+++ Data under study +++

#[warnings="-register-all"] Inductive value (A : Type) : Type :=
| VNone
| VBool (b : bool)
| VInt (n : Z)
| VStr (s : string)
| VList (l : list (value A))
| VTuple (l : list (value A))
| VTensor (t : tensor A)
| VLongs (l : list Z)                        (* an integer tensor of one axis *)
| VLong (n : Z)                              (* an integer tensor of no axis *)
| VModule (name : string) (names : gset string) (* an imported module and the names it defines *)
| VAttr (owner attr : string)                (* an attribute of an imported module *)
| VClass (name : string).                    (* a class made by a class statement *)

Arguments VNone {A}.
Arguments VBool {A}.
Arguments VInt {A}.
Arguments VStr {A}.
Arguments VList {A}.
Arguments VTuple {A}.
Arguments VTensor {A}.
Arguments VLongs {A}.
Arguments VLong {A}.
Arguments VModule {A}.
Arguments VAttr {A}.
Arguments VClass {A}.

Definition type_name {A : Type} (v : value A) : string :=
  match v with
  | VNone => "NoneType"
  | VBool _ => "bool"
  | VInt _ => "int"
  | VStr _ => "str"
  | VList _ => "list"
  | VTuple _ => "tuple"
  | VTensor _ => "Tensor"
  | VLongs _ => "Tensor"
  | VLong _ => "Tensor"
  | VModule _ _ => "module"
  | VAttr _ _ => "object"
  | VClass _ => "type"
  end.

Section Names.

Context {A : Type}.

(** A free name of a function body is looked up in the globals of the module
    when the body runs.  The built-in names the source uses ([super], [int],
    [getattr], [enumerate], [ValueError]) are taken as not shadowed. *)
Definition lookup_name (G : gmap string (value A)) (x : string) : result (value A) :=
  match G !! x with
  | Some v => Return v
  | None => Raise (NameError x)
  end.

(** [m.attr] on the value bound to an imported module *)
Definition getattr_module (m : value A) (attr : string) : result (value A) :=
  match m with
  | VModule name names =>
      if bool_decide (attr ∈ names)
      then Return (VAttr name attr)
      else Raise (AttributeError name attr)
  | _ => Raise (AttributeError (type_name m) attr)
  end.

(** [var.attr] where [var] is a global name, as in [torch.bmm] or [nn.Conv2d] *)
Definition global_attr (G : gmap string (value A)) (var attr : string)
    : result (value A) :=
  m ← lookup_name G var; getattr_module m attr.

(** Top-level statements transform the globals or raise. *)
Definition stmt : Type := gmap string (value A) → result (gmap string (value A)).

(** [import name as asname] *)
Definition import_as (name : string) (names : gset string) (asname : string) : stmt :=
  λ G, Return (<[asname := VModule name names]> G).

(** [class name(base_var.base_attr): ...]: the base is evaluated first; the
    body only binds methods. *)
Definition class_def (name base_var base_attr : string) : stmt :=
  λ G, _ ← global_attr G base_var base_attr;
       Return (<[name := VClass name]> G).

(** Statements run in order; the first exception ends the execution and
    leaves the names bound so far. *)
Fixpoint exec (body : list stmt) (G : gmap string (value A))
    : gmap string (value A) * option exn :=
  match body with
  | [] => (G, None)
  | s :: body' =>
      match s G with
      | Return G' => exec body' G'
      | Raise e => (G, Some e)
      end
  end.

(** The names the imported libraries define. *)
Record libraries : Type := Libraries {
  torch_names : gset string;
  numpy_names : gset string;
  torch_nn_names : gset string
}.

Definition module_body (lib : libraries) : list stmt :=
  [ import_as "torch" (torch_names lib) "torch";
    import_as "numpy" (numpy_names lib) "np";
    import_as "torch.nn" (torch_nn_names lib) "nn";
    class_def "VGGExtractor" "nn" "Module";
    class_def "RNNLayer" "nn" "Module";
    class_def "ScaleDotAttention" "nn" "module";
    class_def "LocationAwareAttention" "nn" "module" ].

Definition exec_module (lib : libraries) : gmap string (value A) * option exn :=
  exec (module_body lib) ∅.

(** The part of the libraries' names that the source refers to. *)
Definition installed : libraries :=
  Libraries
    {[ "zeros"; "bmm"; "tanh"; "nn" ]}
    {[ "inf" ]}
    {[ "Module"; "Sequential"; "Conv2d"; "ReLU"; "MaxPool2d"; "LayerNorm";
       "Dropout"; "Softmax"; "Conv1d"; "Linear"; "RNN"; "LSTM"; "GRU";
       "modules"; "functional"; "utils" ]}.

(** The globals in which the functions of the module run. *)
Definition module_globals : gmap string (value A) := (exec_module installed).1.

(** [name(...)]: the class is looked up, then its constructor runs. *)
Definition instantiate {T : Type} (G : gmap string (value A)) (name : string)
    (init : result T) : result T :=
  c ← lookup_name G name;
  match c with
  | VClass _ => init
  | _ => Raise (TypeError "object is not callable")
  end.

End Names.

End Globals.

Export Globals.

(** ** Attribute and string operations on values *)

Module Dyn.

Section Dyn.

Context {A : Type}.

(** [v.shape] *)
Definition shape_of (v : value A) : result (list nat) :=
  match v with
  | VTensor t => Return (shape t)
  | VLongs l => Return [length l]
  | VLong _ => Return []
  | _ => Raise (AttributeError (type_name v) "shape")
  end.

(** [v.shape[-1]] *)
Definition last_dim (v : value A) : result Z :=
  sh ← shape_of v;
  match last sh with
  | Some n => Return (Z.of_nat n)
  | None => Raise (IndexError "tuple index out of range")
  end.

(** [s + v] for a string [s] *)
Definition str_add (s : string) (v : value A) : result string :=
  match v with
  | VStr s' => Return (s +:+ s')
  | _ => Raise (TypeError "can only concatenate str to str")
  end.

Definition upper_ascii (c : ascii) : ascii :=
  let n := nat_of_ascii c in
  if (97 <=? n)%nat && (n <=? 122)%nat then ascii_of_nat (n - 32) else c.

+++

Problem statement:
When you reach the line holding "of no axis *)" in the records above, begin reproducing exactly, stop after the line holding "A) : string", and output nothing else.

Problem solution:
| VLong (n : Z)                              (* an integer tensor of no axis *)
| VModule (name : string) (names : gset string) (* an imported module and the names it defines *)
| VAttr (owner attr : string)                (* an attribute of an imported module *)
| VClass (name : string).                    (* a class made by a class statement *)

Arguments VNone {A}.
Arguments VBool {A}.
Arguments VInt {A}.
Arguments VStr {A}.
Arguments VList {A}.
Arguments VTuple {A}.
Arguments VTensor {A}.
Arguments VLongs {A}.
Arguments VLong {A}.
Arguments VModule {A}.
Arguments VAttr {A}.
Arguments VClass {A}.

Definition type_name {A : Type} (v : value A) : string :=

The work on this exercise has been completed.